Named with a delightful sense of innocence, or directness, is this Cork address, Doctors Road — and, no, it’s not the hinterlands of Orchard Road by the Bon Secours, the Hayfield or Heatherfield developments or even Bishopstown’s Highfield. All of those prescriptive ‘good’ Cork addresses have a preponderance of medics in situ, buying and selling.
They are the sort of places where, if you carelessly threw a stone, there’s a good chance whoever you hit with it could sew themselves up, back to rights. However, lest you get too careless, those salubrious ‘suburbanised’ addresses have a few lawyers lurking within them too...
This Doctors Road is, however, set out at Glanmire, on an elevated setting by Sarsfields Court, below the sprawling 117-acre campus of the 1950s-built St Stephen’s Hospital, overlooking Glanmire village and the wooded Glashaboy River.
That vista and aspect is almost fully south-facing, and the airiness of the setting means plentiful lung-fulls of fresh air, and good light: little wonder that the site was chosen back in the 1950s for development of a sanatorium, to tackle the mid-1900s scourge of TB.
St Stephen’s Hospital, and indeed its doctors, must have served their purpose, as TB was gotten to grips with, and the dozen or so disparate medical blocks at Sarsfields Court have gone on to fill other medical-related purposes since, in a deliberately low-key manner.
So, it’s possibly only because of the arrival of this pleasantly aesthetic home, called Ashmount, on the March 19 property market, that has brought a bit more traffic than usual up the hill to leafy Doctors’ Road.

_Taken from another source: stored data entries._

(* ===== verification/CasHistory.v ===== *)
(** * cas: histories of a store

    Operations, listings and garbage collections of many callers, linearized:
    an abstract store is a function from keys to records, [acts_on] its
    transitions, and every complete history is a run of it in which each call
    acts between its invocation and its return. *)
From S2P Require Import Prelude GoBase Codec Storage Logic Scan Cells.
From S2P Require Import MemoryKV MemoryBlob Sequential Testing History.
From S2P Require Import CasData Cas CasLogic CasList.
Local Open Scope Z_scope.

(** ** The abstract store *)

Definition state : Type := string -> option Record.

Inductive act :=
| Step (o : op) (r : Record)
| Listed (opts : ListOptions) (page : Page)
| Collect (cutoff : time) (key : string).

Definition same_but_key (key : string) (σ σ' : state) : Prop :=
  forall key', key' <> key -> σ' key' = σ key'.

(** a page of the selected records, in the order of their keys *)
Definition page_of (opts : ListOptions) (σ : state) (page : Page) : Prop :=
  exists keys l, NoDup keys /\
    (forall key, key ∈ keys <-> exists r, σ key = Some r /\ selects opts key r) /\
    l ≡ₚ omap σ keys /\ StronglySorted key_le l /\ page = make_page opts l.

Definition acts_on (s : Store) (a : act) (σ σ' : state) : Prop :=
  match a with
  | Step o r =>
      (exists now, spec s o now (σ (op_key o)) = (Ok r, σ' (op_key o))) /\ same_but_key (op_key o) σ σ'
  | Listed opts page => page_of opts σ page /\ (forall key, σ' key = σ key)
  | Collect cutoff key =>
      (exists old, σ key = Some old /\ expired cutoff old = true) /\ σ' key = None /\ same_but_key key σ σ'
  end.

(** ** Calls *)

Inductive call := COp (o : op) | CList (opts : ListOptions) | CGC.
Inductive answer := AOp (r : result Record) | AList (r : result Page) | AGC (n : Z) (e : option error).

Definition exec_call (s : Store) (c : call) : prog answer :=
  match c with
  | COp o => r ← exec s o; mret (AOp r)
  | CList opts => r ← List s opts; mret (AList r)
  | CGC => r ← GC s; mret (AGC (fst r) (snd r))
  end.

(** what a call that got its answer has done *)
Definition summary (c : call) (x : answer) (l : list act) : Prop :=
  match c, x with
  | COp o, AOp (Ok r) => l = [Step o r]
  | COp _, AOp (Err _) => l = []
  | CList opts, AList (Ok page) => l = [Listed opts page]
  | CList _, AList (Err _) => l = []
  | CGC, AGC n _ => exists cutoff keys, l = Collect cutoff <$> keys /\ n = Z.of_nat (length keys)
  | _, _ => False
  end.

Definition abs (s : Store) (st : store) : state := find s (st_kv st).
Definition does (s : Store) : act -> store -> store -> Prop := History.does (acts_on s) (abs s).

(** the other collections of the engine *)
Definition elsewhere (s : Store) (st st' : store) : Prop :=
  forall k, has_prefix (storagePrefix s) k = true -> st_kv st' !! k = st_kv st !! k.

Lemma cas_elsewhere_ok s st st' : elsewhere s st st' -> store_ok s st -> store_ok s st'.
Proof. intros He Hok. by apply (well_frame (HK := cas_space) s (st_kv st)). Qed.
Lemma cas_elsewhere_abs s st st' : elsewhere s st st' -> abs s st ≡ abs s st'.
Proof. intros He key. unfold abs, find, cell. cbn [ks_key cas_space]. by rewrite (He _ (encodeKey_prefix s key)). Qed.

(** ** Operations as actions *)

Lemma listed_page s opts st : store_ok s st -> page_of opts (abs s st) (make_page opts (listed s opts (st_kv st))).
Proof.
  intros Hok. set (m := st_kv st). set (es := scanEntries m (prefix_scan (storagePrefix s))).
  set (sel := fun e => key ← decodeKey s (en_key e); r ← Unmarshal (en_value e);
    if decide (selects opts key r) then Some key else None).
  assert (Hes : forall e, e ∈ es -> exists key r, en_key e = encodeKey s key /\ find s m key = Some r /\
    pick s opts e = (if decide (selects opts key r) then Some r else None) /\
    sel e = (if decide (selects opts key r) then Some key else None)).
  { intros e He. destruct (entry_record s m e Hok He) as (key & r & Hk & Hd & Hu & Hf & _).
    exists key, r. unfold pick, sel. rewrite Hd, Hu. by split_and!. }
  exists (omap sel es), (listed s opts m). split_and!.
  - assert (Hnd : NoDup (en_key <$> es)) by apply scanEntries_NoDup.
    clearbody es. induction es as [|e es IH]; [constructor|].
    cbn in Hnd. apply NoDup_cons in Hnd as [Hne Hnd]. cbn.
    destruct (Hes e) as (key & r & Hk & Hf & _ & ->); [set_solver|].
    case_decide; [|apply IH; set_solver]. apply NoDup_cons. split; [|apply IH; set_solver].
    intros (e' & He' & Hs')%list_elem_of_omap. apply Hne.
    destruct (Hes e') as (key' & r' & Hk' & _ & _ & Hs''); [set_solver|].
    rewrite Hs'' in Hs'. case_decide; [|done]. simplify_eq. rewrite Hk, <- Hk'. by apply list_elem_of_fmap_2.
  - intros key. rewrite list_elem_of_omap. split.
    + intros (e & He & Hs). destruct (Hes e He) as (key' & r & _ & Hf & _ & Hs').
      rewrite Hs' in Hs. case_decide; [|done]. simplify_eq. eauto.
    + intros (r & Hf & Hsel). destruct (record_entry _ _ _ _ Hf) as (e & He & Hk & Hu). exists e. split; [done|].
      destruct (Hes e He) as (key' & r' & Hk' & Hf' & _ & ->). rewrite Hk in Hk'.
      apply encodeKey_inj in Hk' as <-. unfold abs in Hf. fold m in Hf. rewrite Hf in Hf'. simplify_eq.
      by rewrite decide_True.
  - unfold listed. fold es. rewrite merge_sort_Permutation. apply reflexive_eq.
    clearbody es. induction es as [|e es IH]; [done|]. cbn.
    destruct (Hes e) as (key & r & _ & Hf & -> & ->); [set_solver|].
    rewrite IH by set_solver. case_decide; [|done]. cbn. unfold abs. fold m. by rewrite Hf.
  - apply StronglySorted_merge_sort; apply _.
  - done.
Qed.

Lemma collected_acts s cutoff h :
  Forall (fun a => noop a \/ collects s cutoff a) h ->
  exists ls keys, explains (acts_on s) (abs s) ls h /\ omap id ls = Collect cutoff <$> keys /\ length keys = writes h.
Proof.
  induction 1 as [|[st st'] h Ha _ (ls & keys & He & Hk & Hl)].
  { exists [], []. by repeat constructor. }
  destruct (decide (st = st')) as [<-|Hne].
  - exists (None :: ls), keys. split_and!; [by constructor|done|].
    unfold writes. rewrite filter_cons_False; [done|]. cbn. tauto.
  - destruct Ha as [Ha|(key & old & Hf & Hx & Hs)]; [done|]. cbn in Hf, Hs.
    exists (Some (Collect cutoff key) :: ls), (key :: keys). split_and!.
    + constructor; [|done]. unfold does, History.does, abs. cbn. rewrite Hs. cbn [st_kv]. split; [by exists old|]. split.
      * apply find_absent. by rewrite lookup_delete_eq.
      * intros key' Hne'. unfold find, cell. cbn [ks_key cas_space].
        rewrite lookup_delete_ne; [done|]. by intros ?%encodeKey_inj.
    + cbn. by rewrite Hk.
    + unfold writes in *. rewrite filter_cons_True by done. cbn. by rewrite Hl.
Qed.

Lemma cas_safe_call s c : safe (store_ok s) (guar s) [] (exec_call s c) (acting (acts_on s) summary (abs s) c).
Proof.
  destruct c as [o|opts|]; cbn [exec_call]; apply safe_bind.
  - eapply safe_mono; [apply safe_exec|]. intros [r|e] h Ha; cbn [safe].
    + destruct Ha as (h0 & st & st' & now & -> & Hq & Hs & Ho).
      eapply acting_last; [by apply did_quiet| |done]. split; [by exists now|exact Ho].
    + apply acting_none; [by apply did_quiet|done].
  - eapply safe_mono; [apply safe_List|]. intros [page|e] h Ha; cbn [safe].
    + destruct Ha as (st & -> & Hok & ->).
      eapply (acting_last _ _ _ _ _ [] st st); [by apply did_nothing| |done]. split; [by apply listed_page|done].
    + apply acting_none; [by apply did_quiet|done].
  - eapply safe_mono; [apply safe_GC|]. intros [n e] h (now & -> & Hf). cbn [safe].
    destruct (collected_acts _ _ _ Hf) as (ls & keys & He & Hk & Hl).
    exists ls. split; [done|]. rewrite Hk. exists (Add now (- retention s)), keys. split; [done|]. by rewrite Hl.
Qed.

(** ** Whole histories *)

Lemma page_of_agree opts σ σ0 page :
  (forall key, σ key = σ0 key) -> page_of opts σ page -> page_of opts σ0 page.
Proof.
  intros Heq (keys & l & Hnd & Hk & Hp & Hl). exists keys, l. split_and!; [done| | |apply Hl..].
  - intros k. rewrite Hk. by setoid_rewrite Heq.
  - rewrite Hp. apply reflexive_eq. clear -Heq. induction keys as [|k keys IH]; [done|]. cbn. by rewrite Heq, IH.
Qed.

#[local] Instance acts_on_proper s a : Proper ((≡) ==> (≡) ==> impl) (acts_on s a).
Proof.
  apply agree_proper. intros σ σ0 σ' σ0' Heq Heq'. destruct a as [o r|opts page|cutoff key]; cbn; unfold same_but_key.
  - setoid_rewrite <- Heq. by setoid_rewrite <- Heq'.
  - intros [Hp Hs]. split; [by apply (page_of_agree _ σ)|]. intros k. by rewrite <- Heq', <- Heq.
  - setoid_rewrite <- Heq. by setoid_rewrite <- Heq'.
Qed.

(** C1: Linearizability of whole histories. Any number of callers create, read,
    swap, update, delete, list and collect garbage, interleaved at the
    granularity of storage accesses with conflicts, retries and failures, while
    other collections use the engine. Once all calls have returned, there is
    one sequence of actions that is a run of the abstract store from the first
    contents to the last, in which every successful operation or listing
    happens once, between its invocation and its return, with exactly the
    answer it gave; a failed one does not happen; and a collection removes as
    many expired tombstones as it reports. *)
Theorem cas_histories_linearizable (s : Store) (st st' : store) (τ : list (event call answer access))
    (ts : list (@caller answer)) :
  store_ok s st -> conc (exec_call s) (elsewhere s) st τ ts st' -> Forall (eq Returned) ts ->
  exists μ : list (event call answer act),
    linearization (acts_on s) summary τ μ (abs s st) (abs s st').
Proof.
  intros Hok Hc Hret.
  destruct (conc_linearized (acts_on s) summary (abs s) (elsewhere s) (cas_elsewhere_abs s) (exec_call s) (store_ok s) (guar s) (fun _ => True)
    (fun c _ => cas_safe_call s c) (cas_elsewhere_ok s) st τ ts st' Hok Hc (fun _ _ _ => I) Hret) as (_ & μ & Hμ).
  by exists μ.
Qed.

(** two callers create the same key; the second one to come wins *)
Definition race_store : Store := New "jobs" [].
Definition race (i : nat) : call := COp (OpCreate "a" (if decide (i = 0%nat) then "first" else "second")).
Definition race_run (i : nat) (k : MemoryKV) : answer * MemoryKV * MemoryBlobStore * env :=
  run (exec_call race_store (race i)) k NewMemoryBlobStore test_env.

Lemma cas_histories_linearizable_witness :
  exists st' τ ts (μ : list (event call answer act)),
    conc (exec_call race_store) (elsewhere race_store) empty_store τ ts st' /\ Forall (eq Returned) ts /\
    Return 0%nat (AOp (Err ErrExists)) ∈ τ /\
    linearization (acts_on race_store) summary τ μ (abs race_store empty_store) (abs race_store st').
Proof.
  destruct (race_run 1 NewMemoryKV) as [[[x1 k1] b1] e1] eqn:E1.
  destruct (run (exec_call race_store (race 0)) k1 b1 test_env) as [[[x0 k0] b0] e0] eqn:E0.
  assert (Hx : x0 = AOp (Err ErrExists)).
  { assert (Hk : k1 = snd (fst (fst (race_run 1 NewMemoryKV)))) by (by rewrite E1).
    assert (Hb : b1 = snd (fst (race_run 1 NewMemoryKV))) by (by rewrite E1).
    assert (H0 : fst (fst (fst (run (exec_call race_store (race 0)) k1 b1 test_env))) = AOp (Err ErrExists))
      by (rewrite Hk, Hb; vm_compute; reflexivity).
    by rewrite E0 in H0. }
  pose proof (conc_invoke (exec_call race_store) (elsewhere race_store) empty_store _ _ _ (race 1)
    (conc_invoke _ _ _ _ _ _ (race 0) (conc_start _ _ _))) as Hc.
  replace empty_store with (view NewMemoryKV NewMemoryBlobStore) in Hc at 2 by reflexivity.
  destruct (conc_complete _ _ _ _ _ 1 _ _ NewMemoryKV NewMemoryBlobStore _ _ _ _ Hc eq_refl E1) as [h1 Hc1].
  destruct (conc_complete _ _ _ _ _ 0 _ _ _ _ _ _ _ _ Hc1 eq_refl E0) as [h0 Hend].
  destruct (cas_histories_linearizable race_store empty_store _ _ _ (well_empty (HK := cas_space) race_store) Hend
    ltac:(repeat constructor)) as (μ & Hμ).
  do 3 eexists. exists μ. split; [exact Hend|]. split; [by repeat constructor|]. rewrite Hx.
  split; [apply elem_of_app; right; by apply list_elem_of_singleton|].
  rewrite <- Hx. exact Hμ.
Defined.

Built around 1989, and since very smartly extended for a largely open-plan suite of ground-floor rooms (kitchen/living/dining) up to capture sun and views, Ashmount is listed with impressed estate agent Jean Shanahan of DNG Condon, who guides the deceptive, c 2,360 sq ft home at €575,000.
It’s been home to a family and now retired couple who are trading down from this three-quarters acre site, and Ms Shanahan has had up to a dozen viewings already.

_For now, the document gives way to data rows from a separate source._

#[local] Instance acts_on_proper a : Proper ((≡) ==> (≡) ==> impl) (acts_on a).
Proof.
  apply agree_proper. intros σ σ0 σ' σ0' Heq Heq'.
  induction a as [| | | | | | | | |lease t a IH]; cbn; unfold same_but, version_of, token_of.
  10: { intros (Hl & Ht & Ha). split; [by rewrite <- Heq|]. split; [by rewrite <- Heq|]. by apply IH. }
  9: { intros Hs p. by rewrite <- Heq', <- Heq. }
  all: repeat setoid_rewrite <- Heq; by try setoid_rewrite <- Heq'.
Qed.

(** ** Calls *)

Inductive call :=
| CPutBlob (hash : string) (r : reader) (opts : PutOptions)
| CStatBlob (hash : string)
| CGetBlob (hash : string) (start end_ : Z)
| CPutNode (n : Node)
| CGetNode (id : string)
| CGetRef (name : string)
| CSwap (name nodeID : string) (expect : Z)
| CSwapFenced (lease : string) (token : Z) (name nodeID : string) (expect : Z)
| CDelete (name : string) (expect : Z)
| CDeleteFenced (lease : string) (token : Z) (name : string) (expect : Z)
| CAcquire (name : string)
| CCheckFence (name : string) (token : Z)
| CRelease (lease : Lease)
| CPlan (fuel : nat)
| CSweep (plan : GCPlan)
| CSweepFenced (lease : string) (token : Z) (plan : GCPlan).

Inductive answer :=
| APutBlob (r : result Manifest)
| AStatBlob (r : result Manifest)
| AGetBlob (r : result reader)
| APutNode (r : result string)
| AGetNode (r : result Node)
| ARef (r : result Ref)
| ASwapFenced (out : Ref) (r : result unit)
| ALease (r : result Lease)
| ADone (r : result unit)
| APlan (r : option (result GCPlan)).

Unsurprisingly, it’s going down a treat, but has yet to get that elusive first bid, but that shouldn’t be long forthcoming.
One of the owners has retired from teaching, but also has a talent in art, and as a result the home is filled with paintings, sketches, ceramics, and sculpture. Some bold uses of colour, especially blues, help to give it real personality.
In fact, it’s nearly a house of two halves. When glimpsed from the outside, it looks like a relatively modest bungalow, and in fact, as Ms Shanahan observes, “many of the house built around here at that time originally were quite modestly-sized, especially in relation to those of later decades.”
It was extended to the front during its own later years, and is faced in timber cladding, looking almost like some US homestead, with a full-width add-on under a continuation of the dormer roof slope.
This new, front wall of glass has twin sets of patio doors, opening to an outdoor sit-out area, not quite stoop, which has been raised up to meet the internal floor levels, and then the landscaped gardens and grounds start to slope down and away, to include a feature pond and a tiered rockery.
There’s up to five bedrooms in all, with two at ground level plus a bathroom, so if new occupants don’t need all five, they’ll easily find study/studio/home office etc. uses for one or two.
The main, open-plan living area and kitchen have beech flooring, as does the hall with double-height stairwell, and up above there’s landing-set den/office by the master bedroom, both with dark, midnight-sky blue wall finishes and panelling. The main bedroom is en suite, with walk-in robes, and this upper/dormer also has two further bedrooms, plus a main bathroom with a shower over bath.
Externally, there’s a large 36’x16’ Steel Tech shed at the garden’s lower boundary, and up above by the entrance is a detached 26’x19’ double garage, so for hobbyists, DIYers, boat owners, camper van owners, or vintage or sports car fans, there’s plenty of dry storage/workspace already to hand.